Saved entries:
....
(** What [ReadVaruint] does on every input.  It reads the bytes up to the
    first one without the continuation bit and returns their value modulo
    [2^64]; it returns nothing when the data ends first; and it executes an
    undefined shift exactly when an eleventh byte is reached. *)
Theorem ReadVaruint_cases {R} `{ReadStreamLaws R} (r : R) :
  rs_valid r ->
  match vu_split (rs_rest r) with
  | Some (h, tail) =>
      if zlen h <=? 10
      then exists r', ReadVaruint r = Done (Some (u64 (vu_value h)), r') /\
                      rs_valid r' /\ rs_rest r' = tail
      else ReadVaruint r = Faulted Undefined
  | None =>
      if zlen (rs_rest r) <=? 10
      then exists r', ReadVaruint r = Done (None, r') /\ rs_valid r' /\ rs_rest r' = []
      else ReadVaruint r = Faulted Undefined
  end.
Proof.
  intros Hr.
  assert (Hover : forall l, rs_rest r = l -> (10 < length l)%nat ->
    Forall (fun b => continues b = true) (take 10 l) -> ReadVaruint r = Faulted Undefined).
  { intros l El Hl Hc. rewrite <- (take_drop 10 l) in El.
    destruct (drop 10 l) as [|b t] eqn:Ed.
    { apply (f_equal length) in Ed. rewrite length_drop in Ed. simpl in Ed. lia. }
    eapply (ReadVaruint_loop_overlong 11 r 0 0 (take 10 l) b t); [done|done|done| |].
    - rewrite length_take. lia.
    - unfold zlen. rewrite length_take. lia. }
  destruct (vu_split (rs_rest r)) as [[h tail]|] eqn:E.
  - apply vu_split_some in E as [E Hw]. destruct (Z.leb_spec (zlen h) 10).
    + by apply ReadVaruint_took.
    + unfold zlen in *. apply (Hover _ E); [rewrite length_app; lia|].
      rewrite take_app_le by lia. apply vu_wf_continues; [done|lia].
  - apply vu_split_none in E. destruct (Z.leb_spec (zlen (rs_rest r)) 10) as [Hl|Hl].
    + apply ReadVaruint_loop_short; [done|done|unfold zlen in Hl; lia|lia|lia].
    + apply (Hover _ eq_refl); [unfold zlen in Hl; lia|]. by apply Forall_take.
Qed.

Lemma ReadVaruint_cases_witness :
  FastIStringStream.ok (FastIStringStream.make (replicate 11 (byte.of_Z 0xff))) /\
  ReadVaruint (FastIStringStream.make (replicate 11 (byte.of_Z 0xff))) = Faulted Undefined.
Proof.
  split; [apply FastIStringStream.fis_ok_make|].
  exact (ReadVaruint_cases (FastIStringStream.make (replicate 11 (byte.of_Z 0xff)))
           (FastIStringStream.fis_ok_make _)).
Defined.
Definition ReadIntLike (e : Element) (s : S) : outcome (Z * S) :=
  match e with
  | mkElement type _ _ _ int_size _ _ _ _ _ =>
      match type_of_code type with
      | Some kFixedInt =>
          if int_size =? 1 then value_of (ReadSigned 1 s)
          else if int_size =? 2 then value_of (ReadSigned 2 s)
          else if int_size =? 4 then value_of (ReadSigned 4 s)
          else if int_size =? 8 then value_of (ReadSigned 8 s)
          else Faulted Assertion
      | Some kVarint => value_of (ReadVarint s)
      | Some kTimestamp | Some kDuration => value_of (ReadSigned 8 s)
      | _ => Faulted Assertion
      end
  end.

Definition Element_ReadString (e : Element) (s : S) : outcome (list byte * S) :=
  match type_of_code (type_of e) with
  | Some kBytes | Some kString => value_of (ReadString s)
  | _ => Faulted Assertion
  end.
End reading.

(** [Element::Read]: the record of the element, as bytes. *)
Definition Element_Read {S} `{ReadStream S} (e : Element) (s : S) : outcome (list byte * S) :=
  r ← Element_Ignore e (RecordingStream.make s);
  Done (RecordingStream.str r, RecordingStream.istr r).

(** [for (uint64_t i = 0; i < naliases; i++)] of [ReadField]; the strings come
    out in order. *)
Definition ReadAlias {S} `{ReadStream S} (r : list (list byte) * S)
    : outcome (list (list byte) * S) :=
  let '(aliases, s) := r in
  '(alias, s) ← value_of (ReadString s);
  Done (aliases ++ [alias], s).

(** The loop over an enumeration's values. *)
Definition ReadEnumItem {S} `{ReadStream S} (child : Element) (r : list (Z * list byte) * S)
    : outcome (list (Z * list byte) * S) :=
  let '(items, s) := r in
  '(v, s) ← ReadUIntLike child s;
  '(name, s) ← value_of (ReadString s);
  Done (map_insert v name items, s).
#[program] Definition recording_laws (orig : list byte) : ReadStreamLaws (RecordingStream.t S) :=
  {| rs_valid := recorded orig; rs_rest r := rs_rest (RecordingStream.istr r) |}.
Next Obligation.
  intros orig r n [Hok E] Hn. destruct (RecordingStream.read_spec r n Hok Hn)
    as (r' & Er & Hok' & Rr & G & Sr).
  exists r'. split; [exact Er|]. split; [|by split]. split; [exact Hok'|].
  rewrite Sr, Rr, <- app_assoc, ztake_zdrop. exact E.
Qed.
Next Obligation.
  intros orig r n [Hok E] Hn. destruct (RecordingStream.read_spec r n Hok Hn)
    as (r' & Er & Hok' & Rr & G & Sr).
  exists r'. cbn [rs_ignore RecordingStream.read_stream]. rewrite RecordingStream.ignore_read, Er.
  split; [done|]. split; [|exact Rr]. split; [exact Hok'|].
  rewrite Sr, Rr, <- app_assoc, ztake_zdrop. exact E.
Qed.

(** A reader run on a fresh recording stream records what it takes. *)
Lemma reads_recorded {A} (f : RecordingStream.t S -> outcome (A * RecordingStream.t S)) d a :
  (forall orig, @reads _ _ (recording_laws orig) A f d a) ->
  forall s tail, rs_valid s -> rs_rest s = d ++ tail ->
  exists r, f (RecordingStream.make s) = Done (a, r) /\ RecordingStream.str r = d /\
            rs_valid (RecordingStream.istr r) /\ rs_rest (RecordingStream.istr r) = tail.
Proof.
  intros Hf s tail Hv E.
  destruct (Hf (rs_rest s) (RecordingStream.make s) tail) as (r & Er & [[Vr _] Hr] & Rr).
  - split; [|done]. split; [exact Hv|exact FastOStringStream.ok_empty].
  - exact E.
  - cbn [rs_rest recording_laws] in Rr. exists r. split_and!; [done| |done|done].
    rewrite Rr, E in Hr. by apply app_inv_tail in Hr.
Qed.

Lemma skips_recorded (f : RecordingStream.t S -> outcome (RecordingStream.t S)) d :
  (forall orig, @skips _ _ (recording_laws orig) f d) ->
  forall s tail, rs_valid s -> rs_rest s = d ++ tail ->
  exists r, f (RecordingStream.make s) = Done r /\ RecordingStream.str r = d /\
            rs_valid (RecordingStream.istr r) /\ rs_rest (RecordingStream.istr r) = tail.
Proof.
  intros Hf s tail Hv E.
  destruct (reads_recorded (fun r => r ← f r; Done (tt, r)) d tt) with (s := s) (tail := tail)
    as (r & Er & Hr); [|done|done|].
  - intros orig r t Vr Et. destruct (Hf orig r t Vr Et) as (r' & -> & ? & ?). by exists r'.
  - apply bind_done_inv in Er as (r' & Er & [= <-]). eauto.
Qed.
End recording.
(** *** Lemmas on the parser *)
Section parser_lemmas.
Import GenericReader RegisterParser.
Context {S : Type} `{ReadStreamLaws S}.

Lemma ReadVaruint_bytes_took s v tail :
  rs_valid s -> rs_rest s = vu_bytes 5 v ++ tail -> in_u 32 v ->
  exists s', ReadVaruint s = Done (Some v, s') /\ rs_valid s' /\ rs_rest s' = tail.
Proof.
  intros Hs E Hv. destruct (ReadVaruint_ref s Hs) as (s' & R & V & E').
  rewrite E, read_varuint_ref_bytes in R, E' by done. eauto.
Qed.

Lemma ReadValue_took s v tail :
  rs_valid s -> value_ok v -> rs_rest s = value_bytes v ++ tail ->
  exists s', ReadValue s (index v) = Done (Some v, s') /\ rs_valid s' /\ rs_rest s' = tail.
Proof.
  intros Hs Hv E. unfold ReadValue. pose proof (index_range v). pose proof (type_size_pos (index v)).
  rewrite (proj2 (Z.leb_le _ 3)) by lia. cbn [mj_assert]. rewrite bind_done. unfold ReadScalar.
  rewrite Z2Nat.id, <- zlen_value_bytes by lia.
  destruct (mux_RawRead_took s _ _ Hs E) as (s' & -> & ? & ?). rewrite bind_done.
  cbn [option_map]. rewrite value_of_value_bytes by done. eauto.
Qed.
....
Task to complete: For each line above that holds the string "orig", provide a copy of that line.

Response to this exercise:
#[program] Definition recording_laws (orig : list byte) : ReadStreamLaws (RecordingStream.t S) :=
  {| rs_valid := recorded orig; rs_rest r := rs_rest (RecordingStream.istr r) |}.
  intros orig r n [Hok E] Hn. destruct (RecordingStream.read_spec r n Hok Hn)
  intros orig r n [Hok E] Hn. destruct (RecordingStream.read_spec r n Hok Hn)
  (forall orig, @reads _ _ (recording_laws orig) A f d a) ->
  (forall orig, @skips _ _ (recording_laws orig) f d) ->
  - intros orig r t Vr Et. destruct (Hf orig r t Vr Et) as (r' & -> & ? & ?). by exists r'.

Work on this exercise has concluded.